The defense minister said Israel was prepared to “carry out an operation that is of a much wider scope and much more painful than Operation Protective Edge” — the Israeli name for the 2014 Gaza war.
Liberman said a source of the renewed violence and tensions was the loss of Israel’s deterrence over Hamas, which it needed to restore.
“We are acting responsibly and with restraint, despite the fact that the real problem is the erosion of the deterrence, a shift in the balance, and, of course, the feeling of security, which is no less important than the security itself,” he said.
Liberman’s comments came as the military prepared for another day of violence along the Gaza security fence. Last Friday, riots along the border resulted in an IDF officer being moderately injured in a grenade attack by Gazans and a 15-year-old Palestinian teenager being killed by IDF gunfire.

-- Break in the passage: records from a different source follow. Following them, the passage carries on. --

Definition demo_request : EnqueueArgs := {|
  eq_media_job_id := 7;
  eq_format_option_id := "fmt-1080";
  eq_provider_id := "youtube";
  eq_canonical_provider_url := "https://www.youtube.com/watch/abc";
  eq_media_id := "abc";
  eq_hostname := "www.youtube.com";
  eq_path := "/watch/abc";
  eq_scheme := "https";
  eq_port := None;
  eq_selected_format_snapshot := [];
  eq_now := 0;
  eq_ttl_seconds := 100;
  eq_max_attempts := 2;
  eq_parent_expires_at := seconds 3600;
  eq_suggested_filename := None;
  eq_job_id := Some 50%N
|}.

Definition demo_entry : FreeDownloadQuotaEntry := {|
  qe_id := 60; qe_anonymous_client_id := 1; qe_download_job_id := 50; qe_state := RESERVED;
  qe_reserved_at := 0; qe_reservation_expires_at := seconds 100;
  qe_consumed_at := None; qe_released_at := None
|}.
Definition demo_identity : AnonymousClient := {|
  ac_id := 1; ac_token_hash := replicate 32 Byte.x01; ac_created_at := 0; ac_expires_at := seconds 9000
|}.

Definition run (op : DownloadOp) (w : World) : World := (begin_nested (exec op) w).2.

(** The inspected media, the identity and, once the job exists, its reservation. *)
Definition demo_parent : World :=
  (empty_world demo_clock demo_uuids)
    <| media_jobs := {[ 7%N := JobExamples.demo_row JobExamples.demo3 ]} |>
    <| anonymous_clients := {[ 1%N := demo_identity ]} |>.
Definition demo_queued0 : World := run (OpEnqueue demo_request) demo_parent.
Definition demo_queued : World :=
  demo_queued0 <| free_download_quota_entries := {[ 60%N := demo_entry ]} |>.
Definition demo_leased : World := run (OpClaim no_locks "w1" (seconds 60) 0 1) demo_queued.
Definition demo_video : World := run (OpStage 50 "w1" 1 Progress.DOWNLOADING_VIDEO 0) demo_leased.
Definition demo_published : World := run (OpReady 50 "w1" 1 77 1000 "video/mp4" "mp4" true) demo_leased.
Definition demo_requested : World := run (OpRequestCancel 50 (seconds 1)) demo_leased.
Definition demo_cancelled : World := run (OpCancelled 50 "w1" 1) demo_requested.
(** After the time to live. *)
Definition demo_late : World := demo_published <| clock_reads := 500%nat |>.

Definition demo_row (w : World) : MediaDownloadJob :=
  default (queued_job 0 demo_request) (media_download_jobs w !! 50%N).

Lemma download_step op w : step w (run op w).
Proof. exact (step_op (R := MediaDownloadJob) (Op := DownloadOp) op w). Defined.
Lemma reachable_op op w : reachable w -> reachable (run op w).
Proof. intros Hr. eapply reachable_step; [exact Hr|apply download_step]. Defined.
Lemma reachable_env w w' :
  reachable w -> media_download_jobs w' = media_download_jobs w -> reachable w'.
Proof. intros Hr E. eapply reachable_step; [exact Hr|by apply (step_env (R := MediaDownloadJob) (Op := DownloadOp))]. Defined.

Lemma demo_parent_reachable : reachable demo_parent.
Proof.
  apply (reachable_env (empty_world demo_clock demo_uuids)); [|reflexivity].
  exists demo_clock, demo_uuids. apply rtc_refl.
Defined.
(** Writes to other columns of the world leave the jobs. *)
Lemma clock_jobs n w : media_download_jobs (w <| clock_reads := n |>) = media_download_jobs w.
Proof. reflexivity. Defined.
Lemma entries_jobs t w :
  media_download_jobs (w <| free_download_quota_entries := t |>) = media_download_jobs w.
Proof. reflexivity. Defined.

Lemma demo_leased_reachable : reachable demo_leased.
Proof.
  apply reachable_op. apply (reachable_env demo_queued0); [|exact (entries_jobs _ demo_queued0)].
  apply reachable_op, demo_parent_reachable.
Defined.
Lemma demo_late_reachable : reachable demo_late.
Proof.
  apply (reachable_env demo_published); [|exact (clock_jobs 500 demo_published)]. apply reachable_op, demo_leased_reachable.
Defined.

Lemma demo_leased_row : media_download_jobs demo_leased !! 50%N = Some (demo_row demo_leased).
Proof. vm_compute. reflexivity. Qed.

Lemma demo_requested_row : media_download_jobs demo_requested !! 50%N = Some (demo_row demo_requested).
Proof. vm_compute. reflexivity. Qed.

Lemma download_jobs_invariant_witness :
  dj_public_state (demo_row demo_leased) = DOWNLOADING /\
  0 <= dj_attempt_count (demo_row demo_leased) <= dj_max_attempts (demo_row demo_leased).
Proof.
  split; [vm_compute; reflexivity|].
  apply (proj1 (download_jobs_invariant demo_leased demo_leased_reachable) 50%N _ demo_leased_row).
Defined.

Lemma downloads_refine_lifecycle_witness :
  exists r', media_download_jobs demo_published !! 50%N = Some r' /\
    rtc abs_step (abs (demo_row demo_leased)) (abs r').
Proof.
  destruct (proj1 (downloads_refine_lifecycle demo_leased demo_published demo_leased_reachable
    (rtc_once _ _ (download_step _ _))) 50%N _ demo_leased_row) as (r' & E & Ha & _).
  exists r'. split; [exact E|exact Ha].
Defined.

Lemma download_lease_ends_once_witness :
  refused (complete_ready 50 "w1" 1 78 2000 "video/mp4" "mp4" true) demo_published.
Proof.
  apply (download_lease_ends_once 50 1 (complete_ready 50 "w1" 1 77 1000 "video/mp4" "mp4" true)
    demo_leased (complete_ready 50 "w1" 1 77 1000 "video/mp4" "mp4" true demo_leased).2 demo_published).
  - exact demo_leased_reachable.
  - apply le_ready.
  - vm_compute. reflexivity.
  - apply rtc_once, (step_env (R := MediaDownloadJob) (Op := DownloadOp)). vm_compute. reflexivity.
  - apply lo_ready.
Defined.

Lemma stale_downloader_locked_out_witness :
  refused (complete_ready 50 "w0" 0 78 2000 "video/mp4" "mp4" true) demo_leased.
Proof.
  apply (stale_downloader_locked_out 50 0 (demo_row demo_leased) demo_leased demo_leased).
  - exact demo_leased_reachable.
  - exact demo_leased_row.
  - vm_compute. reflexivity.
  - apply rtc_refl.
  - apply lo_ready.
Defined.

Lemma cancel_request_is_final_witness :
  exists r', media_download_jobs demo_cancelled !! 50%N = Some r' /\ dj_artifact_id r' = None.
Proof.
  destruct (cancel_request_is_final 50 (demo_row demo_requested) demo_requested demo_cancelled)
    as (r' & E & Ha & _).
  - apply reachable_op, demo_leased_reachable.
  - exact demo_requested_row.
  - vm_compute. reflexivity.
  - apply rtc_once, download_step.
  - exists r'. split; [exact E|exact Ha].
Defined.

Lemma expiry_accounts_for_artifacts_witness :
  artifacts_accounted (media_download_jobs demo_late)
    (media_download_jobs (expire_due_jobs no_locks (seconds 500) demo_late).2) [77%N].
Proof.
  apply (expiry_accounts_for_artifacts no_locks (seconds 500) demo_late).
  - exact demo_late_reachable.
  - vm_compute. reflexivity.
Defined.

Lemma demo_entries_ok w :
  free_download_quota_entries w = {[ 60%N := demo_entry ]} -> entries_ok w.
Proof.
  intros E. unfold entries_ok, keyed. cbn. rewrite E. split.
  - intros i e. rewrite lookup_singleton_Some. by intros [<- <-].
  - intros i i' e e'. rewrite !lookup_singleton_Some. by intros [<- <-] [<- <-].
Defined.

Definition demo_delivered_later : World := (complete_ready 50 "w1" 1 77 1000 "video/mp4" "mp4" false demo_leased).2.

Lemma publishing_settles_reservation_witness :
  settled 50 demo_leased demo_published consumed_entry (fun s => s = RESERVED) /\
  same_entries demo_leased demo_delivered_later /\ entry_of 50 demo_leased demo_entry.
Proof.
  split; [|split; [|split; vm_compute; reflexivity]].
  - apply (publishing_settles_reservation 50 "w1" 1 77 1000 "video/mp4" "mp4" true demo_leased demo_published).
    + apply demo_entries_ok. vm_compute. reflexivity.
    + vm_compute. reflexivity.
  - apply (publishing_settles_reservation 50 "w1" 1 77 1000 "video/mp4" "mp4" false demo_leased demo_delivered_later).
    + apply demo_entries_ok. vm_compute. reflexivity.
    + vm_compute. reflexivity.
Defined.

“Accepting a reality like this, when last weekend residents of the Gaza periphery were forced to run to bomb shelters and preparing safe rooms is an inseparable aspect of preparing for Shabbat — this is intolerable,” Liberman said Friday.


According to the defense minister, during the IDF’s airstrikes last Saturday — some of the most extensive since the 2014 Gaza war — the fighter jets dropped “almost 50 tons of ordnance on Hamas key strategic sites.”
Thursday saw another bout between the two sides, albeit a far smaller one, after a member of Hamas’s military wing was killed in an Israeli airstrike against a group of Palestinians launching incendiary balloons into southern Israel. In response, a number of mortar shells and rockets were fired at the Eshkol region, causing no damage or injury, and Hamas vowed revenge.
“There’s no communications with Hamas. We are in close contact with the relevant bodies: be it Egypt or the United Nations representative,” the defense minister said.



There are signs already that the hoped for calm may fail to materialize.
Thursday’s airstrike on Gazans taking part in launching incendiary balloons over the border marked a serious escalation in Israel’s efforts to stop the flying objects, which have wreaked havoc in Israeli communities near the border and upped political pressure for the military to take a harder stance against perpetrators.